The New York City Department of Education has announced that it has expanded a pilot program across thirteen area high schools, which will provide free contraceptives to students without parental consent.
The program is called CATCH (Connecting Adolescents To Comprehensive Health) and was launched in an effort to prevent teenage pregnancy. While there are no reports that the initiative seeks to teach abstinence to students, it does make available the morning-after pill along with various birth control products to all teens who request them.
Although the Department of Education mailed a notification letter to advise parents that the program was taking effect at their child’s school, which provided the opportunity to opt out their teen if they so desired, parents may not be notified when their child actually asks for the drug. To date, only 2% of parents have chosen to opt out their children from CATCH.
Reports outline that nurse’s offices at area schools have been stocked with contraceptives such as Plan B, as well as Reclipsen, a birth control pill, and may be available to students as young as 14 years of age.
Fourteen schools were originally tapped to be a part of CATCH, but the Seward Park location in Manhattan was dropped because school officials stated that the medical office was overwhelmed by the demand for the contraceptives. Schools throughout New York City have already been providing condoms to students as per their request.
CATCH was first tested last year in five local schools. The Department of Health told the New York Post that across those five locations, 567 students received the morning after pill and 580 students obtained birth control.
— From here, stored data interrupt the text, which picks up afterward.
Lemma repairs_answered (fuel : nat) (clock : nat → Z) (addr : SocketAddr) (db : Database)
    (req : Protocol) (from : ContactInfo) (c : ClusterInfo (K:=K))
    (Hdb : inserted db) (Hfuel : (12 ≤ fuel)%nat)
    (Hself : is_Some (lookup_contact c (cluster_info.id c)))
    (Hfrom : get_repair_sender (E:=CrdsGossipError) req = Ok from)
    (Hother : ci_id from ≠ cluster_info.id c) :
  ∃ replies c', handle_protocol fuel clock addr (Some db) req c = (Ok (Some replies), c') ∧
    answers db addr req replies ∧
    Z.of_nat (length replies) ≤ MAX_ORPHAN_REPAIR_RESPONSES + 1 ∧
    ∀ l, crds.lookup (table c') l = crds.lookup (table c) l.
Proof.
  assert (handle_protocol fuel clock addr (Some db) req c = handle_repair fuel clock addr (Some db) req c) as ->.
  { by destruct req. }
  unfold handle_repair. rewrite (bind_eval getM _ c c c eq_refl), Hfrom.
  rewrite (bind_eval (liftM (Ok from)) _ c from c eq_refl).
  destruct (Z.eqb_spec (ci_id from) (g_id (cluster_info.gossip c))); [done|].
  set (c1 := with_gossip _ c).
  assert (∀ l, crds.lookup (table c1) l = crds.lookup (table c) l) as Hsame by (intros l; apply update_record_lookup).
  assert (∃ me, my_data (E:=CrdsGossipError) c1 = Ok me) as [me Hme].
  { destruct Hself as [me Hme]. exists me. unfold my_data, lookup_contact in *.
    change (cluster_info.id c1) with (cluster_info.id c). by rewrite Hsame, Hme. }
  rewrite (bind_eval (putM c1) _ c tt c1 eq_refl), (bind_eval getM _ c1 c1 c1 eq_refl), Hme.
  rewrite (bind_eval (liftM (Ok me)) _ c1 me c1 eq_refl). clearbody c1.
  destruct req as [| | | |from0 s i|from0 s h|from0 s]; try done.
  - rewrite (window_answer db Hdb). eexists _, c1. split_and!; [done..| |done].
    destruct (stored_blob db s i); cbn; unfold MAX_ORPHAN_REPAIR_RESPONSES; lia.
  - destruct (highest_answer db Hdb (E:=CrdsGossipError) addr s h) as (replies & -> & Ha).
    exists replies, c1. split_and!; [done..| |done]. unfold MAX_ORPHAN_REPAIR_RESPONSES.
    destruct Ha as [(i & b & _ & _ & ->)|[-> _]]; cbn; lia.
  - destruct (orphan_loop_answer db Hdb (E:=CrdsGossipError) addr MAX_ORPHAN_REPAIR_RESPONSES 10 s [] fuel)
      as (replies & Hrun & Hall); [done|lia|].
    unfold run_orphan. rewrite Hrun. exists replies, c1. split_and!; [done..| |done].
    apply Forall2_length in Hall as <-. pose proof (ancestors_length db 11 s). unfold MAX_ORPHAN_REPAIR_RESPONSES. lia.
Qed.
It also explained that an estimated 64% of pregnant girls in the city age 17 and under have an abortion.
“I would go to the nurse without telling my parents, and I would ask for help,” one 14-year-old girl admitted.
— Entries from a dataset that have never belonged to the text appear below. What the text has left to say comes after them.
(** C21. Repairs ask for what is missing.  On a store that insertions reached, the
    search for repairs from a root ends.  It asks for at most [max_repairs] blobs of
    the slots that descend from the root: an index below a blob that is there, or
    what follows the first blobs of a slot whose last one is not known.  When it
    asks for less than [max_repairs], it asks for everything that these slots lack.
    The orphans follow. *)
Theorem repairs_found (root : Z) (max_repairs : nat) (Hroot : is_Some (db.(cf_meta) !! root)) :
  ∃ fuel0 repairs,
    (∀ fuel, (fuel0 ≤ fuel)%nat → generate_repairs db fuel root max_repairs =
       Some (repairs ++ (Orphan <$> get_orphans db (Some MAX_ORPHANS)))) ∧
    (length repairs ≤ max_repairs)%nat ∧
    (∀ r, r ∈ repairs → ∃ s, rtc child root s ∧ lacks s r) ∧
    ((length repairs < max_repairs)%nat → ∀ s r, rtc child root s → lacks s r → r ∈ repairs).
Proof.
  destruct (walk_exists (S (Z.to_nat (u64_max - root))) root Hroot) as [l Hl]; [lia|].
  assert (∀ s, s ∈ l ↔ rtc child root s) as Hreach.
  { intros s. rewrite (walk_reach _ _ Hl). split; [by intros (r & ->%list_elem_of_singleton & ?)|].
    intros ?. exists root. split; [set_solver|done]. }
  destruct (asks_spec l max_repairs _ eq_refl) as (Hlen & Hsound & Hall).
  eexists (length l), _. split; [|split; [exact Hlen|split]].
  - intros fuel Hfuel. unfold generate_repairs, generate_repairs_for_fork.
    by rewrite (fork_loop_asks _ _ Hl fuel max_repairs []) by (done || cbn; lia).
  - intros r (s & Hs & Hr)%Hsound. exists s. by rewrite <- Hreach.
  - intros Hlt s r Hs. apply Hall; [done|]. by apply Hreach.
Qed.
End Repairs.
End request_proofs.

(** ** Repairs make progress *)

Module progress_proofs.
Import blob blob_header meta blocktree cluster_info gossip.
Import repair_proofs repair_service request_proofs.
Section Progress.
Context {K : Type} `{!signable.Ed25519 K} {env : GossipEnv} {laws : GossipLaws env}.
Context `{!Bincode SignData, !Bincode SlotsSignData, !Bincode VoteSignData, !Bincode PruneSignData}.
Context `{!Bincode Protocol}.

(** The blobs that would help with a request *)
Definition helps (db : Database) (r : RepairType) (j : Z) : Prop :=
  match r with
  | RepairBlob s i => j = i ∧ is_Some (db.(cf_data) !! (s, j))
  | HighestBlob s h => h ≤ j ∧ is_Some (db.(cf_data) !! (s, j))
  | Orphan _ => False
  end.

(** C20. Repairs make progress.  Whoever is asked for something that slot [s] lacks
    answers with blobs of the slot that the sender of the request does not have,
    and with nothing only when its store has none that would help. *)
Theorem repair_progress (mine theirs : Database) (s : Z) (r : RepairType) (random : Z)
    (me peer : ClusterInfo (K:=K)) (from : ContactInfo) (to addr : SocketAddr) (req : Protocol)
    (fuel : nat) (clock : nat → Z)
    (Hmine : inserted mine) (Htheirs : inserted theirs) (Hlacks : lacks mine s r)
    (Hreq : repair_request random r me = Ok (to, req))
    (Hme : my_data (E:=ClusterInfoError) me = Ok from) (Hother : ci_id from ≠ cluster_info.id peer)
    (Hpeer : is_Some (lookup_contact peer (cluster_info.id peer))) (Hfuel : (12 ≤ fuel)%nat) :
  ∃ replies peer', handle_protocol fuel clock addr (Some theirs) req peer = (Ok (Some replies), peer') ∧
    (∀ reply, reply ∈ replies → ∃ b, reply = SendBlob addr b ∧ slot b = s ∧
       mine.(cf_data) !! (slot b, index b) = None) ∧
    (replies = [] ↔ ∀ j, ¬ helps theirs r j).
Proof.
  unfold repair_request in Hreq. apply res_bind_ok in Hreq as (valid & _ & Hreq).
  destruct valid as [|v valid]; [done|]. apply res_bind_ok in Hreq as (p & _ & Hreq).
  rewrite Hme in Hreq. injection Hreq as _ <-.
  match goal with |- context [handle_protocol _ _ _ _ ?q _] => set (req := q) end.
  destruct (repairs_answered fuel clock addr theirs req from peer Htheirs Hfuel Hpeer)
    as (replies & peer' & Hrun & Ha & _); [by destruct r|done|].
  exists replies, peer'. split; [done|]. destruct r as [o|s' h|s' i]; [done|..]; destruct Hlacks as [-> Hlacks]; cbn in Ha.
  - destruct Hlacks as (_ & Hrange & _). destruct Ha as [(i & b & [Hb _] & Hle & ->)|[-> Hnone]].
    + destruct (stored_blob_header theirs Htheirs s i b Hb) as [Hs Hi]. split.
      * intros reply ->%list_elem_of_singleton. exists b. split_and!; [done..|]. rewrite Hs, Hi.
        apply eq_None_not_Some. rewrite Hrange. lia.
      * split; [done|]. intros Hh. destruct (Hh i). split; [done|]. unfold stored_blob in Hb.
        by destruct (theirs.(cf_data) !! (s, i)).
    + split; [by intros ? ?%not_elem_of_nil|]. split; [|done]. intros _ j [Hj [? Hx]]. by rewrite Hnone in Hx.
  - subst replies. destruct Hlacks as (_ & Hnone & _). destruct (stored_blob theirs s i) as [b|] eqn:Hb; cbn.
    + destruct (stored_blob_header theirs Htheirs s i b Hb) as [Hs Hi]. split.
      * intros reply ->%list_elem_of_singleton. exists b. split_and!; [done..|]. by rewrite Hs, Hi.
      * split; [done|]. intros Hh. destruct (Hh i). split; [done|]. unfold stored_blob in Hb.
        by destruct (theirs.(cf_data) !! (s, i)).
    + split; [by intros ? ?%not_elem_of_nil|]. split; [|done]. intros _ j [-> [? Hx]].
      unfold stored_blob in Hb. by rewrite Hx in Hb.
Qed.
End Progress.
End progress_proofs.

(** ** Repairmen share a slot *)

Module repairmen_proofs.
Import repairmen.

Lemma filter_none {A} (P : A → Prop) `{∀ x, Decision (P x)} (l : list A) :
  (∀ x, x ∈ l → ¬ P x) → filter P l = [].
Proof.
  induction l as [|x l IH]; intros Hn; [done|]. rewrite filter_cons_False by (apply Hn; set_solver).
  apply IH. intros y Hy. apply Hn. set_solver.
Qed.

Lemma bind_positions {A B} (l : list A) : ∀ (f : A → list B) (g : nat → list B),
  (∀ i x, l !! i = Some x → f x = g i) → l ≫= f = seq 0 (length l) ≫= g.
Proof.
  induction l as [|x l IH]; intros f g Hfg; [done|]. cbn [length seq mbind list_bind].
  rewrite (Hfg 0%nat x eq_refl). f_equal. rewrite (IH f (g ∘ S)).
  - rewrite <- fmap_S_seq. clear. induction (seq 0 (length l)) as [|i s IH]; [done|]. cbn. by rewrite IH.
  - intros i y Hy. by apply (Hfg (S i)).
Qed.

Lemma bind_none {A B} (l : list A) (f : A → list B) : (∀ x, x ∈ l → f x = []) → l ≫= f = [].
Proof.
  induction l as [|x l IH]; intros Hf; [done|]. cbn. rewrite Hf, IH by set_solver. done.
Qed.
Lemma bind_cong {A B} (l : list A) (f g : A → list B) : (∀ x, x ∈ l → f x = g x) → l ≫= f = l ≫= g.
Proof.
  induction l as [|x l IH]; intros Hf; [done|]. cbn. rewrite Hf, IH by set_solver. done.
Qed.
Lemma fmap_seqZ_bind {A} (n : Z) (h : Z → list Z) (f : Z → A) :
  f <$> (seqZ 0 n ≫= h) = seq 0 (Z.to_nat n) ≫= λ p, f <$> h (Z.of_nat p).
Proof.
  unfold seqZ. induction (seq 0 (Z.to_nat n)) as [|p l IH]; [done|]. cbn. rewrite fmap_app, Z.add_0_r. by f_equal.
Qed.

Section Count.
Context (K : Z) (HK : 0 < K).

(** How many numbers of a list are [b] modulo [K] *)
Definition at_rem (b : Z) (l : list Z) : nat := length (filter (λ x, x mod K = b) l).
Definition hits (M b : Z) : nat := at_rem b (seqZ 0 M).

Lemma hits_split M1 M2 b : 0 ≤ M1 ≤ M2 →
  hits M2 b = (hits M1 b + at_rem b (seqZ M1 (M2 - M1)))%nat.
Proof.
  intros HM. unfold hits, at_rem. replace M2 with (M1 + (M2 - M1)) at 1 by lia.
  rewrite seqZ_app by lia. by rewrite filter_app, length_app, Z.add_0_l.
Qed.

Lemma hits_block q b : 0 ≤ q → 0 ≤ b < K →
  at_rem b (seqZ (q * K) K) = 1%nat.
Proof.
  unfold at_rem.
  intros Hq Hb. assert (∀ x j, x = q * K + j → 0 ≤ j < K → x mod K = j) as Hmod.
  { intros x j -> Hj. rewrite Z.add_comm, Z.mod_add by lia. by apply Z.mod_small. }
  replace (seqZ (q * K) K) with (seqZ (q * K) (b + (1 + (K - b - 1)))) by (f_equal; lia). rewrite seqZ_app by lia.
  rewrite (seqZ_cons (q * K + b)) by lia. rewrite filter_app, (filter_none _ (seqZ (q * K) b)).
  2:{ intros x Hx%elem_of_seqZ. rewrite (Hmod x (x - q * K)) by lia. lia. }
  rewrite filter_cons_True by (apply Hmod; lia). rewrite filter_none; [done|].
  intros x Hx%elem_of_seqZ. rewrite (Hmod x (x - q * K)) by lia. lia.
Qed.

Lemma hits_multiple (q : nat) b : 0 ≤ b < K → hits (Z.of_nat q * K) b = q.
Proof.
  intros Hb. induction q as [|q IH]; [done|].
  rewrite (hits_split (Z.of_nat q * K)) by nia. rewrite IH.
  replace (Z.of_nat (S q) * K - Z.of_nat q * K) with K by lia. rewrite hits_block by lia. lia.
Qed.

Lemma hits_bounds (r : nat) M b : 0 ≤ b < K → Z.of_nat r * K ≤ M →
  (r ≤ hits M b)%nat ∧ (M ≤ Z.of_nat (S r) * K → (hits M b ≤ S r)%nat).
Proof.
  intros Hb HM. split.
  - rewrite <- (hits_multiple r b Hb), (hits_split (Z.of_nat r * K) M) by nia. lia.
  - intros HM'. rewrite <- (hits_multiple (S r) b Hb). rewrite (hits_split M (Z.of_nat (S r) * K)) by nia. lia.
Qed.
End Count.

(** The numbers below [n * p] as [n] progressions *)
Lemma progressions n p : 0 < n → 0 ≤ p →
  (seqZ 0 n ≫= λ a, (λ i, a + n * i) <$> seqZ 0 p) ≡ₚ seqZ 0 (n * p).
Proof.
  intros Hn Hp. apply NoDup_Permutation.
  - apply NoDup_bind; [| |apply NoDup_seqZ].
    + intros a1 a2 x Ha1%elem_of_seqZ Ha2%elem_of_seqZ (i1 & -> & _)%list_elem_of_fmap (i2 & He & _)%list_elem_of_fmap.
      assert (a1 mod n = a2 mod n) as Hm.
      { rewrite <- (Z.mod_add a1 i1 n), <- (Z.mod_add a2 i2 n) by lia. f_equal. lia. }
      by rewrite !Z.mod_small in Hm by lia.
    + intros a _. apply NoDup_fmap; [|apply NoDup_seqZ]. intros x y. nia.
  - apply NoDup_seqZ.
  - intros x. rewrite list_elem_of_bind, elem_of_seqZ. split.
    + intros (a & (i & -> & Hi%elem_of_seqZ)%list_elem_of_fmap & Ha%elem_of_seqZ). nia.
    + intros Hx. exists (x mod n). pose proof (Z.mod_pos_bound x n Hn). pose proof (Z.div_mod x n).
      split; [|apply elem_of_seqZ; lia]. apply list_elem_of_fmap. exists (x / n). split; [lia|].
      apply elem_of_seqZ. split; [apply Z.div_pos; lia|]. apply Z.div_lt_upper_bound; lia.
Qed.

(** What the iterator gives *)
Lemma indexes_spec {E} (n : nat) start num step blobs sent :
  0 < blobs → 0 ≤ start → 0 ≤ step → 0 ≤ sent → sent + Z.of_nat n = num → num < two64 →
  start + step * (num - 1) < two64 →
  indexes (E:=E) n (mkIterator start num step blobs sent) =
    Some (Ok ((λ i, (start + step * i) mod blobs) <$> seqZ sent (Z.of_nat n))).
Proof.
  revert sent. induction n as [|n IH]; intros sent Hb Hs Hst Hse Hn Hnum Hov; cbn [indexes];
    unfold next; rewrite (bind_eval getM _ _ _ _ eq_refl); cbn [blobs_sent num_blobs_to_send].
  - rewrite (proj2 (Z.eqb_eq sent num)) by lia. by rewrite seqZ_nil by lia.
  - rewrite (proj2 (Z.eqb_neq sent num)) by lia. cbn [num_blobs_in_slot].
    rewrite (proj2 (Z.eqb_neq blobs 0)) by lia.
    rewrite (bind_eval (putM _) _ _ tt _ eq_refl). cbn [start_index step_size num_blobs_in_slot].
    rewrite (u64_add_exact sent 1) by lia. unfold mret, M_ret.
    unfold u64_mul. rewrite (wrap64_small (step * sent)) by (unfold is_u64; nia).
    rewrite u64_add_exact by nia. rewrite IH by lia. cbn.
    rewrite (seqZ_cons sent) by lia. cbn. by replace (Z.pred (Z.of_nat (S n))) with (Z.of_nat n) by lia.
Qed.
However, an employee at one of the high schools enrolled in CATCH said that she is concerned about the matter.
“We can’t give out a Tylenol without a doctor’ s order,” the unidentified staff member lamented. “Why should we give out hormonal preparations with far more serious possible side effects, such as blood clots and hypertension?”
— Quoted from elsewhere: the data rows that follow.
Lemma store_loop_spec fuel turn db rs fork accts infos db' :
  db_inv db rs → Forall item_ok accts → Z.of_nat (length rs + length accts) < two64 →
  store_loop pick fuel turn db fork accts = Some (infos, db') →
  stored db db' rs fork infos accts.
Proof.
  revert turn db rs accts infos. induction fuel as [|fuel IH];
    intros turn db rs accts infos Hinv Hok Hlt; destruct accts as [|i accts]; try done;
    try (intros [= <- <-]; split; [by rewrite app_nil_r|done..]).
  cbn [store_loop]. set (all := i :: accts) in *.
  destruct (store_turn pick turn db fork all) as [[infos1 db1]|] eqn:Ht; [|done]. simpl.
  destruct (store_loop pick fuel (S turn) db1 fork _) as [[infos2 db2]|] eqn:Hl; [|done].
  intros [= <- <-]. apply (store_turn_spec _ _ _ _ _ _ _ Hinv Hok Hlt) in Ht as [Hi1 Hx1 Hs1 Ho1 Hn1 Hw1].
  pose proof (Forall2_length _ _ _ Hn1) as Hlen1. rewrite length_take in Hlen1.
  apply (IH _ _ (rs ++ (pair fork <$> infos1))) in Hl as [Hi2 Hx2 Hs2 Ho2 Hn2 Hw2];
    [|done|by apply Forall_drop|rewrite length_app, length_fmap, length_drop; lia].
  split; [by rewrite fmap_app, app_assoc|congruence|congruence| | |congruence].
  - intros r Hr. rewrite Ho2 by set_solver. auto.
  - rewrite <- (take_drop (length infos1) all). apply Forall2_app; [|done].
    apply (Forall2_impl_elem _ _ _ _ Hn1). intros info j Hin Hr.
    rewrite <- Hr. apply (Ho2 (fork, info)). set_solver.
Qed.

(** ** Updating the index *)

Definition insert_all {A} (i : AccountsIndex A) (fork : Fork) (l : list (Pubkey * A))
    : AccountsIndex A :=
  foldl (λ i '(k, x), (insert i fork k x).2) i l.

Lemma update_index_cons i fork info infos k a accts :
  update_index i fork (info :: infos) ((k, a) :: accts) =
  let r := update_index (insert i fork k info).2 fork infos accts in
  ((insert i fork k info).1 ++ r.1, r.2).
Proof.
  cbn [update_index]. destruct (insert i fork k info) as [rc i1]; cbn [fst snd].
  by destruct (update_index i1 fork infos accts).
Qed.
“[B]oth parents and schools should be teaching abstinence, not how to fix promiscuity errors,” concerned citizen Barbara Paolucci declared. “Out of wedlock pregnancies were rare by comparison with the years since sex was taught in the schools.”
Commenter Paula Spagnuolo agreed.
“Just don’t give them a 24 oz. soda and everything will be okay. How anyone can even wonder what is to blame for the mess we find ourselves in today in America stuns me,” she said. “We have turned ourselves into a society where everything is a ‘free for all’ and the government raises our children.”
New York City is believed to be the first and only school system in the nation offering Plan B to youth.